Start of RECORDS TO USE

(* ===== verification/ResourceQuotas.v ===== *)
(** Resource quotas: the provider of ee/resource-quota/provider.go, the handlers of
    ee/resource-quota/handler.go and their endpoints in
    handler/v2/resource_quota/resourequota.go. *)
From S2P Require Export NodeResources Handlers Tables.
From stdpp Require Import pretty.

(** ** What belongs to the SDK *)

Class QuotaSDK := {
  ProjectSubjectKind : string;
  ProjectKindName : string;
  ResourceQuotaSubjectNameLabelKey : string;
  ResourceQuotaSubjectKindLabelKey : string;
  AcceleratorAccountingEnabledAnnotation : string;
  AcceleratorAccountingEnabledAnnotationValue : string;
  labels_SelectorFromSet : gmap string string -> selector }.

(** The labels differ, the value of the annotation is not empty, and a set of labels
    selects the objects that have them all. *)
Class QuotaSDKLaws (QS : QuotaSDK) : Prop := {
  subject_labels_distinct : ResourceQuotaSubjectNameLabelKey <> ResourceQuotaSubjectKindLabelKey;
  AccountingValue_nonempty : AcceleratorAccountingEnabledAnnotationValue <> "";
  SelectorFromSet_matches set m : matches (labels_SelectorFromSet set) m = bool_decide (set ⊆ meta_Labels m) }.

(** ** The provider *)

(** provider.ResourceQuotaProvider *)
Class ResourceQuotaProvider (W : Type) := {
  quotas_GetUnsecured : string -> M W error ResourceQuota;
  quotas_Get : option UserInfo -> string -> string -> M W error (option ResourceQuota);
  quotas_ListUnsecured : gmap string string -> M W error (list ResourceQuota);
  quotas_CreateUnsecured : QuotaSubject -> ResourceDetails -> M W error unit;
  quotas_PatchUnsecured : ResourceQuota -> ResourceQuota -> M W error unit;
  quotas_DeleteUnsecured : string -> M W error unit }.

(** ee/resource-quota/helpers.go *)
Definition buildNameFromSubject (subject : QuotaSubject) : string :=
  subject_Kind subject +:+ "-" +:+ subject_Name subject.

Section quota_provider.
Context {W : Type} {EL : ErrorLib} {P : SDK} {QS : QuotaSDK} {API : KubeAPI W}.

Definition ResourceQuotaProvider_GetUnsecured (name : string) : M W error ResourceQuota :=
  kget KResourceQuota Privileged ("", name).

End of RECORDS TO USE

■ TASK PROMPT:
Among the entries above, how many lines contain the string "AcceleratorAccountingEnabledAnnotationValue"? Only the number should be given.

■ YOUR RESPONSE:
2